((
Lemma boundedScale_range (old ratio : Q) :
  minScale cfg <= maxScale cfg ->
  minScale cfg <= fst (boundedScale cfg old ratio) <= maxScale cfg.
Proof.
  intros Hmm. unfold boundedScale, Qgt_bool.
  destruct (Qlt_bool (maxScale cfg) (old * ratio)) eqn:Emax; simpl; [lra|].
  apply Qlt_bool_false in Emax.
  destruct (Qlt_bool (old * ratio) (minScale cfg)) eqn:Emin; simpl; [lra|].
  apply Qlt_bool_false in Emin. lra.
Qed.

(** [newRatio] is the ratio that was applied. *)
Lemma boundedScale_ratio (old ratio : Q) :
  ~ old == 0 ->
  snd (boundedScale cfg old ratio) == fst (boundedScale cfg old ratio) / old.
Proof.
  intros Hold. unfold boundedScale.
  destruct (Qgt_bool (old * ratio) (maxScale cfg)); simpl; [reflexivity|].
  destruct (Qlt_bool (old * ratio) (minScale cfg)); simpl; [reflexivity|].
  field. exact Hold.
Qed.

Lemma dispatchZoomChange_scale (e : Env) (img : ImgElement) (ratio : Q)
    (isWheel : bool) (cx cy : option Q) (s : State) :
  imgRef e = Some img ->
  scale (dispatchZoomChange cfg e ratio isWheel cx cy s)
  = fst (boundedScale cfg (scale s) ratio).
Proof.
  intros Himg. unfold dispatchZoomChange. rewrite Himg.
  destruct (boundedScale cfg (scale s) ratio) as [newScale newRatio].
  reflexivity.
Qed.

Lemma dispatchZoomChange_position (e : Env) (img : ImgElement) (ratio : Q)
    (isWheel : bool) (cx cy : option Q) (s : State) :
  imgRef e = Some img ->
  nextPosition (dispatchZoomChange cfg e ratio isWheel cx cy s)
  = if shrinkToFit e img ratio (fst (boundedScale cfg (scale s) ratio))
    then {| x := 0; y := 0 |}
    else
      let d := snd (boundedScale cfg (scale s) ratio) - 1 in
      {| x := x (position s)
              - (d * (focal cx (innerWidth e) - x (position s) - offsetLeft img)
                 - d * offsetWidth img * (1#2));
         y := y (position s)
              - (d * (focal cy (innerHeight e) - y (position s) - offsetTop img)
                 - d * offsetHeight img * (1#2)) |}.
Proof.
  intros Himg. unfold dispatchZoomChange. rewrite Himg.
  destruct (boundedScale cfg (scale s) ratio) as [newScale newRatio].
  cbn [fst snd]. rewrite nextPosition_setPosition. reflexivity.
Qed.

End Zoom.

(** ** The scenarios of the specification *)

(** From scale 1, a button zoom-in with no earlier wheel zoom doubles the
    scale; the centred image stays where it is. *)
Example zoomIn_button_from_1 :
  let s' := onZoomIn defaultConfig mountedEnv false (initialState None) in
  scale s' == 2 /\ x (nextPosition s') == 0 /\ y (nextPosition s') == 0
  /\ hasWheelZoomed s' = false.
Proof. cbv zeta. repeat split. Qed.

(** From scale 5, a button zoom-out halves the scale and does not snap. *)
Example zoomOut_button_from_5 :
  let s' := onZoomOut defaultConfig mountedEnv false
              (set_position {| x := 8; y := 0 |} (set_scale 5 (initialState None))) in
  scale s' == 5#2 /\ x (nextPosition s') == 4.
Proof. cbv zeta. split; vm_compute; reflexivity. Qed.

(** A wheel zoom-in records the pointer as the focal point of later button
    zooms. *)
Example zoomIn_wheel_records_pointer :
  let s := set_mousePosition {| x := 10; y := 20 |} (initialState None) in
  let s' := onZoomIn defaultConfig mountedEnv true s in
  scale s' == 3#2 /\ hasWheelZoomed s' = true
  /\ lastZoomPosition s' = {| x := 10; y := 20 |}
  /\ x (nextPosition s') == 245.
Proof. cbv zeta. repeat split. Qed.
))
» Your task
Check each line of the listing for "isWheel", and copy the ones that hold it.

» Solution
    (isWheel : bool) (cx cy : option Q) (s : State) :
  scale (dispatchZoomChange cfg e ratio isWheel cx cy s)
    (isWheel : bool) (cx cy : option Q) (s : State) :
  nextPosition (dispatchZoomChange cfg e ratio isWheel cx cy s)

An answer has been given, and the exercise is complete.